Every episode of my favourite podcast “Anti Racist Educator Reads” begins with a reminder of Glenn Singleton’s agreements for courageous conversations about race. They are:

  1. Stay engaged.

  2. Expect to experience discomfort.

  3. Speak your truth.

  4. Accept and expect a lack of closure.

For months I’ve been listening to the podcast and thinking, “I should read that Singleton book.” Reader, I have finally done it.

This is a great book about what is wrong with typical school approaches to anti-racist education. Singleton “believe[s] that many educators fail to meet the needs of the growing number of students of colour and indigenous students because this challenge is often labeled “diversity work” rather than effective pedagogy.” Singleton has loads of experience working in schools, and here he presents a framework that can be undertaken by school districts to address racism in their systems.

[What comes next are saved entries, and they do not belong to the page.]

(** Selecting and closing is a round trip: from a state with no selection,
    choosing any id (the setter handed to the form list) and then clicking
    the close button of a form that is not invalid gives back the very state
    one started from. *)
Theorem select_then_close_restores (w : World) (i : string) (f : Form) :
  activeFormId w = "" ->
  invalid (getState w (finalForm f)) <> Some true ->
  MultiformFormHeader_onClick f setActiveFormId (setActiveFormId i w) = w.
Proof.
  intros Hactive Hvalid. unfold MultiformFormHeader_onClick.
  destruct w as [wcms wsidebar wstate wactive].
  cbn [setActiveFormId getState cms sidebar activeFormId] in *.
  subst wactive.
  destruct (invalid (wstate (finalForm f))) as [[|]|];
    [contradiction Hvalid; reflexivity| |]; reflexivity.
Qed.

Lemma select_then_close_restores_witness :
  MultiformFormHeader_onClick form_a setActiveFormId
    (setActiveFormId "a" (world_of [form_a; form_b] [meta_1] ""))
  = world_of [form_a; form_b] [meta_1] "".
Proof.
  apply (select_then_close_restores (world_of [form_a; form_b] [meta_1] "")
           "a" form_a).
  - reflexivity.
  - simpl. intro H. discriminate H.
Defined.

(** The auto-selection is idempotent and touches the active form id only:
    running the subscription callback or the mount effect again on its own
    result changes nothing, and the CMS, the sidebar context and the form
    states are those it was given. *)
Theorem setSingleActiveForm_idempotent (w : World) :
  onFormPluginsEvent (onFormPluginsEvent w) = onFormPluginsEvent w /\
  onMount (onFormPluginsEvent w) = onFormPluginsEvent w /\
  onFormPluginsEvent (onMount w) = onMount w /\
  cms (onFormPluginsEvent w) = cms w /\
  sidebar (onFormPluginsEvent w) = sidebar w /\
  getState (onFormPluginsEvent w) = getState w.
Proof.
  unfold onMount, onFormPluginsEvent, setSingleActiveForm.
  destruct (all (formPlugins w)) as [|f [|g l]] eqn:Hall.
  - simpl. rewrite Hall. repeat split; reflexivity.
  - simpl. rewrite formPlugins_setActiveFormId, Hall.
    repeat split; reflexivity.
  - simpl. rewrite Hall. repeat split; reflexivity.
Qed.

(** A single form goes straight to its editor: when the registry holds
    exactly one form and finds it under its id, the view rendered after the
    mount effect edits that form in a single-form panel, with the single-form
    header (none if the label is empty), no close button and no form list. *)
Theorem mount_with_single_form (w : World) (c : ChildrenProp) (f : Form) :
  all (formPlugins w) = [f] ->
  find (formPlugins w) (id f) = Some f ->
  filter is_FormBuilder (subtree (FormsView (onMount w) c))
    = [NFormBuilder f setFormIsPristine] /\
  filter is_header (subtree (FormsView (onMount w) c))
    = (if String.eqb (label f) "" then [] else [NFormHeader f]) /\
  panels (FormsView (onMount w) c)
    = [{| Styled.isEditing := true; Styled.isMultiform := false |}] /\
  renders is_FormList (FormsView (onMount w) c) = false.
Proof.
  intros Hall Hfind.
  assert (E : onMount w = setActiveFormId (id f) w).
  { unfold onMount, setSingleActiveForm. rewrite Hall. reflexivity. }
  rewrite E.
  assert (Hne : all (formPlugins (setActiveFormId (id f) w)) <> []).
  { rewrite formPlugins_setActiveFormId, Hall. discriminate. }
  rewrite (FormsView_found (setActiveFormId (id f) w) c Hne Hfind). cbv zeta.
  change (fun meta => NFragment (Some (name meta)) [NComponent (Component meta)])
    with meta_fragment.
  rewrite formPlugins_setActiveFormId, Hall. cbn [List.length Nat.ltb Nat.leb].
  rewrite editor_panels, editor_renders_no_list, !editor_filter by reflexivity.
  cbn [negb and_bool]. unfold and_string.
  destruct (String.eqb (label f) ""); repeat split; reflexivity.
Qed.

Lemma mount_with_single_form_witness :
  filter is_header
    (subtree (FormsView (onMount (world_of [form_b] [meta_1] "")) some_children))
    = [NFormHeader form_b].
Proof.
  apply (mount_with_single_form (world_of [form_b] [meta_1] "") some_children
           (f := form_b)); reflexivity.
Defined.

(** Over a whole history of the registry, the active form id ends as the id
    of the only form of the latest registry that held exactly one form, and
    as it started when no registry of the history did.  Registries with no
    form or with several never select and never clear a selection. *)
Theorem run_events_active_id (history : list (PluginType Form)) (w : World) :
  activeFormId (run_events history w)
  = match last_sole_form history with
    | Some f => id f
    | None => activeFormId w
    end.
Proof.
  revert w. induction history as [|r rest IH]; intro w.
  - reflexivity.
  - cbn [run_events last_sole_form]. rewrite IH.
    destruct (last_sole_form rest) as [f|]; [reflexivity|].
    apply event_active_id.
Qed.

(** ** The single-form header and the breakpoint *)

(** The single-form header is padded [px-6] exactly when the sidebar is wider
    than the navigation breakpoint; at the breakpoint itself and below it is
    padded [px-20]. *)
Theorem FormHeader_padding (navBreakpoint : Z) (ctx : SidebarContextValue)
    (f : Form) :
  (className_of (FormHeader navBreakpoint ctx f)
     = Some "py-4 border-b border-gray-200 bg-white px-6"
   <-> (navBreakpoint < sidebarWidth ctx)%Z) /\
  (className_of (FormHeader navBreakpoint ctx f)
     = Some "py-4 border-b border-gray-200 bg-white px-20"
   <-> (sidebarWidth ctx <= navBreakpoint)%Z).
Proof.
  unfold FormHeader, className_of.
  destruct (Z.ltb_spec navBreakpoint (sidebarWidth ctx)) as [Hlt | Hge].
  - split; split; intro H; try reflexivity; try lia. discriminate H.
  - split; split; intro H; try reflexivity; try lia. discriminate H.
Qed.

Lemma FormHeader_padding_witness :
  className_of (FormHeader 1000
                  {| sidebarWidth := 1000; formIsPristine := true |} form_a)
    = Some "py-4 border-b border-gray-200 bg-white px-20".
Proof.
  apply (proj2 (proj2 (FormHeader_padding 1000
                  {| sidebarWidth := 1000; formIsPristine := true |} form_a))).
  simpl. lia.
Defined.
(** C8, amended.  A node with both parent fields set, or with a parent
    foreign ID equal to its own foreign ID, or with a parent label equal
    to its own label (after the label default), always fails.  When its
    foreign ID is present and free of forbidden characters, the failure
    is: the error for both parent fields when both are set; otherwise the
    own-parent error by label when the parent label equals the label;
    otherwise the own-parent error by foreign ID when the parent foreign
    ID equals the foreign ID.  In each case the node is left with its
    label defaulted and nothing else changed. *)
Theorem C8_parent_checks (env : Env) (n : RequisitionNode.t) :
  (both_parents n ∨
   RequisitionNode.ParentForeignID n = RequisitionNode.ForeignID n ∨
   RequisitionNode.ParentNodeLabel n = label_of n →
   ∃ e, err (RequisitionNode.IsValid env n) = Some e) ∧
  (foreignID_passes n →
     (both_parents n →
      RequisitionNode.IsValid env n = fail (with_default_label n) (BothParents (label_of n))) ∧
     (¬ both_parents n → RequisitionNode.ParentNodeLabel n = label_of n →
      RequisitionNode.IsValid env n = fail (with_default_label n) ParentIsSelfByLabel) ∧
     (¬ both_parents n →
      RequisitionNode.ParentForeignID n = RequisitionNode.ForeignID n →
      RequisitionNode.IsValid env n = fail (with_default_label n) ParentIsSelfByForeignID)).
Proof.
  split.
  - intros H. destruct (classic_reaches_interfaces n) as [R|R].
    + destruct R as (_ & Hb & Hl & Hp). tauto.
    + destruct (Node_IsValid_not_reached env n R) as (e & _ & He). eauto.
  - intros [Hf Hc]. pose proof Hc as Hm. apply matchForbidden_false in Hm.
    assert (Hcases : RequisitionNode.IsValid env n =
      if decide (both_parents n)
      then fail (with_default_label n) (BothParents (label_of n))
      else if decide (RequisitionNode.ParentNodeLabel n = label_of n)
      then fail (with_default_label n) ParentIsSelfByLabel
      else if decide (RequisitionNode.ParentForeignID n = RequisitionNode.ForeignID n)
      then fail (with_default_label n) ParentIsSelfByForeignID
      else andThen (RequisitionNode.validateInterfaces env (with_default_label n))
                   after_interfaces).
    { rewrite Node_IsValid_unfold. rewrite decide_False by exact Hf. rewrite Hm.
      destruct (with_default_label_fields n) as (-> & -> & -> & _). reflexivity. }
    rewrite Hcases. repeat split.
    + intros Hb. rewrite decide_True by exact Hb. reflexivity.
    + intros Hb Hl. rewrite decide_False by exact Hb. rewrite decide_True by exact Hl.
      reflexivity.
    + intros Hb Hp. rewrite decide_False by exact Hb.
      rewrite decide_False; [rewrite decide_True by exact Hp; reflexivity|].
      intros Hl. apply Hb. split; [congruence|].
      rewrite Hl. apply label_of_nonempty. exact Hf.
Qed.

Lemma C8_parent_checks_witness :
  err (RequisitionNode.IsValid (sampleEnv true)
         (RequisitionNode.mk "" "n1" "" "" "" "" "n7" "edge" [] [] [] []))
    = Some (BothParents "n1") ∧
  err (RequisitionNode.IsValid (sampleEnv true)
         (RequisitionNode.mk "" "n1" "" "" "" "" "" "n1" [] [] [] []))
    = Some ParentIsSelfByLabel ∧
  err (RequisitionNode.IsValid (sampleEnv true)
         (RequisitionNode.mk "core" "n1" "" "" "" "" "n1" "" [] [] [] []))
    = Some ParentIsSelfByForeignID.
Proof.
  assert (Hfid : ∀ l pf pl,
    foreignID_passes (RequisitionNode.mk l "n1" "" "" "" "" pf pl [] [] [] [])).
  { intros l pf pl. split; [discriminate | apply matchForbidden_false; reflexivity]. }
  split; [|split].
  - destruct (C8_parent_checks (sampleEnv true)
                (RequisitionNode.mk "" "n1" "" "" "" "" "n7" "edge" [] [] [] []))
      as (_ & H).
    destruct (H (Hfid _ _ _)) as (H1 & _).
    rewrite H1; [reflexivity | split; discriminate].
  - destruct (C8_parent_checks (sampleEnv true)
                (RequisitionNode.mk "" "n1" "" "" "" "" "" "n1" [] [] [] []))
      as (_ & H).
    destruct (H (Hfid _ _ _)) as (_ & H2 & _).
    rewrite H2; [reflexivity | intros [Hpf _]; apply Hpf; reflexivity | reflexivity].
  - destruct (C8_parent_checks (sampleEnv true)
                (RequisitionNode.mk "core" "n1" "" "" "" "" "n1" "" [] [] [] []))
      as (_ & H).
    destruct (H (Hfid _ _ _)) as (_ & _ & H3).
    rewrite H3; [reflexivity | intros [_ Hpl]; apply Hpl; reflexivity | reflexivity].
Defined.
(** * CovertChannelsLab: storage and timing covert channels

    Shallow embedding of the four scripts of the repository
    ([storage_sender.py], [storage_receiver.py], [timing_sender.py],
    [timing_receiver.py]) and the properties of their codecs and
    stream decoders.

    Conventions of the embedding:
    - a Python [str] is the list of its code points ([Py.str]), so [ord]
      and [chr] are the identity on [Z];
    - [time.time()] readings are rationals supplied by the environment;
    - console output produced while decoding is not modelled, the final
      report is a value;
    - a raised exception is a value of [Py.exn]. *)

From Stdlib Require Import String Ascii.
From Stdlib Require Import ZArith QArith List Bool Lia Arith.
Import ListNotations.

Open Scope Z_scope.

(** ** Python primitives used by the scripts *)

Module Py.

Definition str := list Z.

Definition ord (c : Z) : Z := c.
Definition chr (n : Z) : Z := n.

(** A string literal as a Python [str]. *)
Definition lit (s : string) : str :=
  map (fun a => Z.of_N (N_of_ascii a)) (list_ascii_of_string s).

(** [range(0, stop, step)] for a positive [step]. *)
Definition range_by (stop step : nat) : list nat :=
  map (fun k => (k * step)%nat) (seq 0 ((stop + step - 1) / step)).

(** [range(n - 1, -1, -1)]. *)
Definition range_down (n : nat) : list nat := rev (seq 0 n).

(** [s[i:j]] for [0 <= i <= j]. *)
Definition slice {A} (s : list A) (i j : nat) : list A :=
  firstn (j - i) (skipn i s).

(** [s.ljust(width, fill)]. *)
Definition ljust (s : str) (width : nat) (fill : Z) : str :=
  s ++ repeat fill (width - length s).

(** [[s[i:i+step] for i in range(0, len(s), step)]]. *)
Definition chunks {A} (step : nat) (s : list A) : list (list A) :=
  map (fun i => slice s i (i + step)) (range_by (length s) step).

Inductive exn : Type :=
| KeyboardInterrupt
| PermissionError
| OSError
| TypeError.

(** [32 <= b <= 126]. *)
Definition printable (b : Z) : bool := (32 <=? b) && (b <=? 126).

End Py.

(** ** storage_sender.py *)

Module StorageSender.

Definition bytes_per_packet : nat := 2.

(** Lines 46-48: the chunk's characters folded into one integer. *)
Definition pack (chunk : Py.str) : Z :=
  fold_left (fun encoded_value char =>
               Z.lor (Z.shiftl encoded_value 8) (Py.ord char)) chunk 0.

An essential component of the process is first acknowledging the influence of race on our everyday lives and experiences. Yes, even white people’s. Once white folks are able to see that they also belong to a (socially constructed fiction of a) “race” they can evaluate how their whiteness benefits them while limiting the opportunities of non-whites. Singleton frames each step of the process with clear objectives, a process that groups can undertake to explore race in their schools, and a “Racial Autobiography” written by a contributor to the book or a past participant in Singleton’s program. These personal stories ground the learning of the chapters they follow by clearly illustrating true stories of educators and their experiences as racialized teachers in a white supremacist system.

Give this book a go! No matter where you are in your anti-racist journey, Singleton will help you understand what needs to be done. Plus, if you’re one of those cynics who doubts the capacity for large organizations to experience tangible, positive change, his case study of the Minnesota St. Paul Public Schools District in the very last chapter might just change your mind.